Purtroppo i dispensatori di ricette magiche, gli odiatori del genere umano, i “vi-spiego-io-come-si-fa-quando-si-incontrano-gli-orsi-e-i-lupi-ecc-ecc…” trovano sempre lo spazio per dire la loro, non perdendo così l’occasione per dimostrare al mondo quanto manchino di virtù come la pietas, l’empatia, l’umiltà, l’ascolto, il senso del silenzio. Ma questo dovere di abbassare i toni e usare la ragione vale anche per la politica, al cui interno si trova sempre chi salta sul carro della propaganda per racimolare senza ritegno qualche voto in più.

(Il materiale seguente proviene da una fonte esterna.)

Lemma set_migrations_equiv s t m m' :
  sm_equiv s t → forget_start <$> m = forget_start <$> m' →
  sm_equiv (set_migrations s m) (set_migrations t m').
Proof. intros []. by split. Qed.

(** Equivalent states hold the same migrations, but for their start. *)
Lemma migration_equiv s t id :
  sm_equiv s t →
  match migrations s !! id, migrations t !! id with
  | Some m, Some m' => forget_start m = forget_start m'
  | None, None => True
  | _, _ => False
  end.
Proof.
  intros H. pose proof (f_equal (lookup id) (eq_migrations _ _ H)) as E.
  rewrite !lookup_fmap in E.
  destruct (migrations s !! id), (migrations t !! id); [by apply Some_inj|done..].
Qed.

Definition pair_equiv (p q : sm * outcome) : Prop := sm_equiv p.1 q.1 ∧ p.2 = q.2.

Section Agreement.
Context (overflow_checks : bool) (hash : string → Z) (Hrange : ∀ k, in_u64 (hash k)).
Context (U : list ShardId) (Hd : distinct_hashes hash 150 U).

Lemma rebuild_equiv s t o o' :
  sm_equiv s t → state_ok U s → valid_order o → valid_order o' →
  pair_equiv (rebuild_hash_ring hash o s) (rebuild_hash_ring hash o' t).
Proof.
  intros H Hs Ho Ho'. destruct (hash_ring s) as [r|] eqn:Hr.
  - assert (state_ok U t) as Ht by (intros k m; rewrite <- (eq_shards _ _ H); apply Hs).
    destruct (rebuild_ok hash Hrange U s o r) as (r1 & ids1 & -> & Hr1 & Ha1); [done..|].
    destruct (rebuild_ok hash Hrange U t o' r) as (r2 & ids2 & -> & Hr2 & Ha2);
      [by rewrite <- ?(eq_hash_ring _ _ H)..|].
    assert (r1 = r2) as ->.
    { apply (ring_of_unique hash 150 ids1 ids2); [done..|]. intros x.
      rewrite Ha1, Ha2. unfold active. by rewrite (eq_shards _ _ H). }
    split; [|done]. simpl. by rewrite H.
  - unfold rebuild_hash_ring. rewrite <- (eq_hash_ring _ _ H), Hr. by split.
Qed.

Lemma register_equiv s t n n' o o' m :
  sm_equiv s t → state_ok U s → valid_order o → valid_order o' → shard_id m ∈ U →
  pair_equiv (register_shard hash n o m s) (register_shard hash n' o' m t).
Proof.
  intros H Hs Ho Ho' Hm. unfold register_shard.
  rewrite <- (eq_shards _ _ H). destruct (shards s !! shard_id m) eqn:E; [by split|].
  set (s1 := set_heartbeats _ _). set (t1 := set_heartbeats (set_shards t _) _).
  assert (sm_equiv s1 t1) as H1.
  { apply set_heartbeats_equiv; [by apply set_shards_proper|]. simpl.
    by rewrite !dom_insert_L, (eq_heartbeats _ _ H). }
  assert (state_ok U s1) as Hs1.
  { intros k m'. simpl. rewrite lookup_insert_Some. intros [[<- <-]|[_ ?]]; [done|auto]. }
  pose proof (eq_hash_ring _ _ H1) as Er. simpl in Er. cbn [hash_ring set_heartbeats s1 t1 set_shards].
  rewrite <- Er. destruct (hash_ring s); [by apply rebuild_equiv|by split].
Qed.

In secondo luogo mi sembra importante non dare fiato alle trombe del fondamentalismo. Sono tra coloro che quando venne dato avvio al progetto Life Ursus sollevarono molti dubbi: il Trentino, dicevamo allora, non è più quello di secoli fa, e l’introduzione dell’orso dovrà fare i conti almeno con quattro questioni: una maggiore antropizzazione della montagna, un turismo di massa voluto dall’industrializzazione delle terre alte, una coscienza ecologista che non permetterà di toccare un orso senza sollevare un vespaio, un’agricoltura e un allevamento che cercheranno nicchie protette in quota per prodotti di qualità. Tuttavia, fra mille rassicurazioni il progetto si fece e in tanti che la montagna la frequentiamo anche in solitaria abbiamo dovuto, a malincuore, cambiare qualche abitudine (la partenza da soli, alle due di notte, per salire su un tremila in giornata attraversando in piena notte il bosco è diventata più “accorta”, per me come per tanti vecchi alpinisti come me).

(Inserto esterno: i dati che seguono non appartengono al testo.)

(* ===== verification/Dedup.v ===== *)
(** * Checkpointing: the deduplication state

    Models [checkpointing/dedup.rs] of the core, the map from record ids to the
    time they were last marked with its window, its cleanup, its snapshot and
    its restoration, and the use the ingestion makes of it for one record
    ([deduplicate_with_state] of [ingestion/dataflow.rs]).  The concurrent map's
    operations on one key are atomic, so the state is a map; the instants read from
    the clock are arguments.

    The specification keeps for every record the time it was last let through, for
    ever; the theorem is that forgetting old ones is never observed while the clock
    does not go back and the records of a window fit the map.  A checkpoint saves
    the state, and a recovery goes back to the last one. *)

From Stdlib Require Import ZArith Lia.
From stdpp Require Import base numbers option strings gmap list sorting.
From S2P Require Import Prelude RustStd.

Local Open Scope Z_scope.

Record CheckpointableDedupState : Type := {
  seen_ids : gmap string Z;
  window_ms : Z;
  max_entries : nat;
}.

Definition set_seen (s : CheckpointableDedupState) (m : gmap string Z) : CheckpointableDedupState :=
  {| seen_ids := m; window_ms := window_ms s; max_entries := max_entries s |}.

(** [CheckpointableDedupState::new]. *)
Definition new_dedup (window_ms : Z) (max_entries : nat) : CheckpointableDedupState :=
  {| seen_ids := ∅; window_ms := window_ms; max_entries := max_entries |}.

(** [now_ms]: the milliseconds since the epoch cut to 64 bits; before the epoch
    (a negative reading here) zero. *)
Definition now_ms (clock : Z) : Z := if clock <? 0 then 0 else wrap_i64 clock.

Section Dedup.
Context (overflow_checks : bool).

Definition sub (a b : Z) : result unit Z := i64_sub overflow_checks a b.

(** [is_duplicate] at [now]. *)
Definition is_duplicate (now : Z) (record_id : string) (s : CheckpointableDedupState)
    : result unit (bool * CheckpointableDedupState) :=
  match seen_ids s !! record_id with
  | Some timestamp =>
      age ← sub now timestamp;
      if age <? window_ms s then Ok (true, s)
      else Ok (false, set_seen s (delete record_id (seen_ids s)))
  | None => Ok (false, s)
  end.

(** [cleanup_old_entries] at [now]. *)
Definition cleanup_old_entries (now : Z) (s : CheckpointableDedupState)
    : result unit CheckpointableDedupState :=
  cutoff ← sub now (window_ms s);
  Ok (set_seen s (filter (λ kv, ¬ kv.2 < cutoff) (seen_ids s))).

(** [len] and [is_empty]. *)
Definition len (s : CheckpointableDedupState) : nat := size (seen_ids s).
Definition is_empty (s : CheckpointableDedupState) : bool := (len s =? 0)%nat.

(** [mark_seen] at [now]; [later] is the reading of the cleanup. *)
Definition mark_seen (now later : Z) (record_id : string) (s : CheckpointableDedupState)
    : result unit CheckpointableDedupState :=
  let s := set_seen s (<[record_id := now]> (seen_ids s)) in
  if (max_entries s <? len s)%nat then cleanup_old_entries later s else Ok s.

(** [snapshot] and [restore]. *)
Definition snapshot (s : CheckpointableDedupState) : gmap string Z := seen_ids s.

Definition restore (now : Z) (state : gmap string Z) (s : CheckpointableDedupState)
    : result unit CheckpointableDedupState :=
  let loaded := map_fold (λ k v m, <[k := v]> m) ∅ state in
  cleanup_old_entries now (set_seen s loaded).

(** The body of the loop of [deduplicate_with_state] for one record, the clock being read
    at [asked], [marked] and [later]: whether the record is handed on. *)
Definition deduplicate_record (asked marked later : Z) (record_id : string) (s : CheckpointableDedupState)
    : result unit (bool * CheckpointableDedupState) :=
  r ← is_duplicate asked record_id s;
  if (r.1 : bool) then Ok (false, r.2)
  else s ← mark_seen marked later record_id r.2; Ok (true, s).

(** ** Runs *)

(** What happens to the state: a record comes in, the cleanup task runs, a checkpoint is
    taken, or a new state is restored from the last checkpoint. *)
Inductive dedup_op : Type :=
  | Arrive (asked marked later : Z) (record_id : string)
  | Cleanup (now : Z)
  | TakeCheckpoint
  | Recover (now : Z).

(** A state with the map of the last checkpoint. *)
Definition DedupRun : Type := CheckpointableDedupState * gmap string Z.

(** One operation: whether the record is handed on, if it is one, and the new state. *)
Definition dedup_run (o : dedup_op) (x : DedupRun) : result unit (option bool * DedupRun) :=
  let '(s, saved) := x in
  match o with
  | Arrive asked marked later i =>
      r ← deduplicate_record asked marked later i s; Ok (Some r.1, (r.2, saved))
  | Cleanup now => s ← cleanup_old_entries now s; Ok (None, (s, saved))
  | TakeCheckpoint => Ok (None, (s, snapshot s))
  | Recover now =>
      s ← restore now saved (new_dedup (window_ms s) (max_entries s)); Ok (None, (s, saved))
  end.

Fixpoint dedup_run_all (os : list dedup_op) (x : DedupRun) : result unit (list bool * DedupRun) :=
  match os with
  | [] => Ok ([], x)
  | o :: os =>
      r ← dedup_run o x;
      r' ← dedup_run_all os r.2;
      Ok (option_list r.1 ++ r'.1, r'.2)
  end.

(** ** The specification *)

(** When each record was last let through, for ever, and the same at the last
    checkpoint. *)
Definition DedupSpec : Type := gmap string Z * gmap string Z.

Definition seen_within (window now : Z) (passed : gmap string Z) (i : string) : bool :=
  match passed !! i with Some t => now - t <? window | None => false end.

Definition spec_run (window : Z) (o : dedup_op) (x : DedupSpec) : option bool * DedupSpec :=
  let '(passed, saved) := x in
  match o with
  | Arrive asked marked _ i =>
      if seen_within window asked passed i then (Some false, (passed, saved))
      else (Some true, (<[i := marked]> passed, saved))
  | Cleanup _ => (None, (passed, saved))
  | TakeCheckpoint => (None, (passed, passed))
  | Recover _ => (None, (saved, saved))
  end.

Fixpoint spec_run_all (window : Z) (os : list dedup_op) (x : DedupSpec) : list bool :=
  match os with
  | [] => []
  | o :: os => let r := spec_run window o x in option_list r.1 ++ spec_run_all window os r.2
  end.

(** The records let through that are not older than the window at [now]. *)
Definition fresh (window now : Z) (passed : gmap string Z) : gmap string Z :=
  filter (λ kv, now - window ≤ kv.2) passed.

(** No more than [max] records are let through in a window. *)
Fixpoint within_cap (window : Z) (max : nat) (os : list dedup_op) (x : DedupSpec) : Prop :=
  match os with
  | [] => True
  | o :: os =>
      let x' := (spec_run window o x).2 in
      match o with Arrive _ _ later _ => (size (fresh window later x'.1) ≤ max)%nat | _ => True end ∧
      within_cap window max os x'
  end.

(** The readings of the clock, in order; those of a record that is dropped may be any
    in between. *)
Definition op_times (o : dedup_op) : list Z :=
  match o with
  | Arrive asked marked later _ => [asked; marked; later]
  | Cleanup now | Recover now => [now]
  | TakeCheckpoint => []
  end.

(** ** Refinement *)

Definition window_fits (window : Z) : Prop := 0 ≤ window < 2 ^ 62.
Definition time_fits (t : Z) : Prop := 0 ≤ t < 2 ^ 62.

Lemma sub_Ok a b : - 2 ^ 62 < a < 2 ^ 62 → - 2 ^ 62 < b < 2 ^ 62 → sub a b = Ok (a - b).
Proof.
  intros Ha Hb. unfold sub, i64_sub, i64_checked.
  assert (in_i64 (a - b) = true) as ->; [|done]. apply in_i64_spec. unfold i64_min, i64_max. lia.
Qed.

(** At time [now]: every mark is in the past, and the map has it unless it is
    already out of the window. *)
Record dedup_refines (window now : Z) (seen marks : gmap string Z) : Prop := {
  dr_past : ∀ i t, marks !! i = Some t → 0 ≤ t ≤ now;
  dr_sub : seen ⊆ marks;
  dr_lost : ∀ i t, marks !! i = Some t → seen !! i = None → window ≤ now - t;
}.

A questo punto va detto che i progetti che si fanno poi si gestiscono, senza perdere tempo a dire che è colpa di chi c’era prima. E per gestire progetti di questo genere bisogna creare tavoli nei quali ci stanno tutti gli attori, cominciando da coloro che la montagna la abitano. I soggetti non sono la politica e la forestale. Sono la politica, la forestale, le associazioni di allevatori, i contadini che in quota lavorano, i rifugisti, le rappresentanze delle associazioni di alpinisti, le APT, gli ambientalisti, le associazioni sportive che in montagna si muovono, gli impiantisti, i sindaci dei comuni interessati, i veterinari, i cacciatori e via dicendo.

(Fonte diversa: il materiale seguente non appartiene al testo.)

(* ===== verification/CheckpointStorage.v ===== *)
(** * Checkpointing: checkpoint files and their manager

    Models [checkpointing/mod.rs], [storage.rs] and [manager.rs] of the core:
    checkpoints, the directory they are written to with its cleanup, the choice
    of the latest one, and the loop that writes them until shutdown.  [bincode]
    and [zstd] are parameters; the file system's answers are arguments. *)

From Stdlib Require Import ZArith Lia Ascii.
From stdpp Require Import base numbers option strings gmap list sorting.
From S2P Require Import Prelude RustStd Bytes Effects.

Local Open Scope Z_scope.

(** ** Checkpoints *)

Record Checkpoint : Type := {
  kafka_offsets : gmap Z Z;
  dedup_state : gmap string Z;
  timestamp : Z;  (* nanoseconds since the epoch; negative before it *)
  worker_count : Z;
  version : Z;
}.

(** [Checkpoint::new] at [now] and the two builders. *)
Definition checkpoint_new (now worker_count : Z) : Checkpoint :=
  {| kafka_offsets := ∅; dedup_state := ∅; timestamp := now; worker_count := worker_count;
     version := 1 |}.

Definition with_offsets (offsets : gmap Z Z) (c : Checkpoint) : Checkpoint :=
  {| kafka_offsets := offsets; dedup_state := dedup_state c; timestamp := timestamp c;
     worker_count := worker_count c; version := version c |}.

Far la voce grossa quando avviene una tragedia può servire a raccogliere qualche voto, ma lascia il tempo che trova. Ne ha parlato recentemente Messner, sostenendo che si devono mettere in campo tutti i soggetti perché la soluzione non è l’abbandono della montagna perché così gli orsi o i lupi hanno il loro spazio, ma la convivenza con animali talvolta molto problematici che in un caso, i lupi, sono arrivati per conto loro e in un altro, gli orsi, sono stati portati. La montagna, ha ricordato Messner, è quella che è perché è abitata, non perché è abbandonata a se stessa. E questa, per chi vive fra le montagne, è un’evidenza che fa parte della quotidianità.

L’iniziativa di un tavolo, che dovrebbe forse cominciare i lavori con una riflessione sul valore della vita umana e con un ricordo di Andrea, è politica, e sono i politici che la devono avviare, se vogliono fare il loro lavoro. Certo, i tavoli sono faticosi da gestire. Perché richiedono la virtù della mediazione. Ma dopo tante chiacchiere, è meglio chiamare tutti alla responsabilità di gestire una situazione piuttosto che ergere barriere. E il tavolo non può che essere largo. Difficile? Certo. Più facile dispensare ricette veloci o pontificare “l’avevo detto”. Ma io, che sulle montagne sono cresciuto, non vedo altre soluzioni.